In line with our advice on continuing to make travel plans for study visits later in the year, if you do have any such plans, we would advise you to submit an application for RTSG based on estimated costs by the 7 April deadline. That way, you will have a chance of securing support if the travel can go ahead.

We will endeavour to be as flexible as we can be with regards to justifiable changes to the dates and costings of study visits for which funding has already been approved. As noted already, we will be discussing with the AHRC whether it may be possible to relax the normal rules which preclude study visits in the last 3 months of your funded period or later. If the rules are changed we will of course let you know.

As such, please do not be concerned that your application will be invalidated simply because the dates and costs of a study visit are likely to change. Do apply in good time if you can.

However, please do refrain from booking and paying for any travel or accommodation in relation to your applications until you can be sure that you will be able to travel, and we can be sure that the AHRC will allow us to grant you RTSG support.

If you have already booked and paid for any travel or accommodation using an RTSG allocation, or on the basis of a confirmed RTSG allocation which has not yet been paid, we would ask you, if at all possible, to maintain your bookings until providers cancel, or travel is blocked by the appropriate authorities. We would also ask you to claim refunds or credit notes from providers, and to make travel insurance claims if refunds or credit notes are not forthcoming. Please contact us to discuss whether it would be better to return any refunds to the DTP, or rather to repurpose them for a delayed study visit later in the year.

If providers and insurers fail to cover the cancellation or blockage for reasons not of your making, then please rest assured that the Cambridge AHRC DTP will not ask you to return any funding lost to abandoned travel or accommodation provision.

In the unlikely event that you have already booked and paid for travel or accommodation in relation to a study visit for which you have been planning to seek RTSG support, but for which you have not yet made an application, please contact us directly using the ahrcdtp@admin.cam.ac.uk address.

If you are thinking of applying for support to cover a placement, internship, training course or other high-cost skills development activity, we would similarly advise you to submit an application for SDF based on estimated costs and time commitments by the 7 April deadline, if you can.

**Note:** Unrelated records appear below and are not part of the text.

(* ===== verification/DetectFacts.v ===== *)
(** * What detection guarantees

    Whatever the machine prints, the facts are well formed, which is what the
    planner's theorems assume of them, and only read-only commands run. The
    bytes captured from a machine give the command list recorded for it. *)

From S2P Require Import Prelude GoStrings Netip Text Facts Command Parse Subnet Plan PlanFacts Nft Steps Detect.

Local Open Scope Z_scope.

(** ** Parsed addresses are in range *)

Lemma dec_digit_bound c d : dec_digit c = Some d → 0 ≤ d ≤ 9.
Proof. unfold dec_digit. case_match; [|done]. intros [= <-]. breflect. lia. Qed.

Lemma octet_bound l v : octet l = Some v → 0 ≤ v ≤ 255.
Proof.
  unfold octet. destruct l as [|c r]; [done|].
  destruct (mapM dec_digit (c :: r)) as [ds|] eqn:E; [|done]. cbn [mbind option_bind].
  destruct (_ || _) eqn:Ec; [done|]. intros [= <-]. breflect. split; [|lia].
  apply mapM_Some in E. clear -E.
  assert (Forall (λ d, 0 ≤ d) ds) as Hd.
  { induction E as [|? ? ? ? Hd E IH]; constructor; [by apply dec_digit_bound in Hd as []|done]. }
  clear E. assert (∀ a, 0 ≤ a → 0 ≤ foldl (λ v d, 10 * v + d) a ds) as H; [|by apply H].
  induction Hd as [|d ds Hd _ IH]; intros a Ha; simpl; [done|]. apply IH. lia.
Qed.

Lemma parseIPv4_bound l n : parseIPv4 l = Some n → 0 ≤ n < 2 ^ 32.
Proof.
  unfold parseIPv4. intros H. repeat case_match; try done.
  repeat match goal with
  | H : (octet ?x ≫= _) = Some _ |- _ =>
      let E := fresh "E" in destruct (octet x) eqn:E; [|done]; cbn [mbind option_bind] in H
  end.
  injection H as <-.
  repeat match goal with H : octet _ = Some _ |- _ => apply octet_bound in H end. lia.
Qed.

Lemma hex_run_bound l : ∀ acc n v m r,
  hex_run acc n l = (v, m, r) → 0 ≤ acc < 16 ^ Z.of_nat n → 0 ≤ v < 16 ^ Z.of_nat m ∧ (n ≤ m)%nat.
Proof.
  induction l as [|c l IH]; intros acc n v m r H Hacc; cbn [hex_run] in H; [by simplify_eq; auto|].
  destruct (hex_value c) as [h|] eqn:E; [|by simplify_eq; auto].
  assert (0 ≤ h < 16) by (unfold hex_value in E; repeat case_match; simplify_eq; breflect; lia).
  apply IH in H; [destruct H; split; [done|lia]|].
  rewrite Nat2Z.inj_succ, Z.pow_succ_r by lia. lia.
Qed.

Definition field_ok (v : Z) : Prop := 0 ≤ v < 65536.

Lemma hex_field l v n r : hex_run 0 0 l = (v, n, r) → (4 <? n)%nat = false → field_ok v.
Proof.
  intros H Hn. apply hex_run_bound in H as [Hv _]; [|simpl; lia]. breflect. unfold field_ok.
  assert (16 ^ Z.of_nat n ≤ 16 ^ 4) by (apply Z.pow_le_mono_r; lia). lia.
Qed.

Lemma v6_fields_ok fuel : ∀ acc ell l fs e r,
  v6_fields fuel acc ell l = Some (fs, e, r) → Forall field_ok acc → Forall field_ok fs.
Proof.
  induction fuel as [|fl IH]; intros acc ell l fs e r H Hacc; cbn [v6_fields] in H; [by simplify_eq|].
  destruct (hex_run 0 0 l) as [[v n] r'] eqn:Er.
  destruct (_ || _) eqn:En; [done|]. apply orb_false_iff in En as [_ En].
  pose proof (hex_field _ _ _ _ Er En) as Hv.
  assert (Forall field_ok (acc ++ [v])) as Hav by (apply Forall_app; split; [done|by apply Forall_singleton]).
  assert (∀ q, parseIPv4 l = Some q → Forall field_ok (acc ++ [q / 65536; q mod 65536])) as Hq.
  { intros q H4. apply parseIPv4_bound in H4. apply Forall_app. split; [done|].
    apply Forall_cons; split; [|apply Forall_singleton]; unfold field_ok;
      [split; [apply Z.div_pos|apply Z.div_lt_upper_bound]; lia|apply Z.mod_pos_bound; lia]. }
  repeat case_match; simplify_eq; eauto;
    (destruct (parseIPv4 l) as [q'|] eqn:E4; [|done]; cbn [mbind option_bind] in H; simplify_eq; eauto).
Qed.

All of the other advice relating to RTSG applications set out above is applicable to SDF as well.

We are investigating whether the current deadline for RTSG and SDF applications can be extended.

 

Training

We will investigate ways in which next term’s cohort-level and other doctoral training might still be delivered in some form. We will contact you with further details in due course.

AHRC Colloquia Fund

We have already been in touch with organizers of forthcoming conferences and colloquia which have received funding from the Cambridge AHRC DTP. Those convenors have been advised to postpone their events, and to investigate ways of rearranging them at a later date.

AHRC Student-led Research and Reading Groups

We would offer similar advice to convenors of student-led research and reading groups to postpone their events. However, we would also encourage group organizers to explore ways of continuing to meet virtually, since staying in contact during the crisis can help to maintain morale and mental health, and virtual group meetings will offer you a valuable opportunity for mutual support.

Cambridge AHRC DTP International Conference on Form and Forgetting

We are still hopeful that the situation might have improved by late September, and so arrangements for the International Conference on Form and Forgetting will continue until further notice. If no earlier opportunity presents itself, we very much hope that this event might offer everybody a chance to reunite in person later in the year.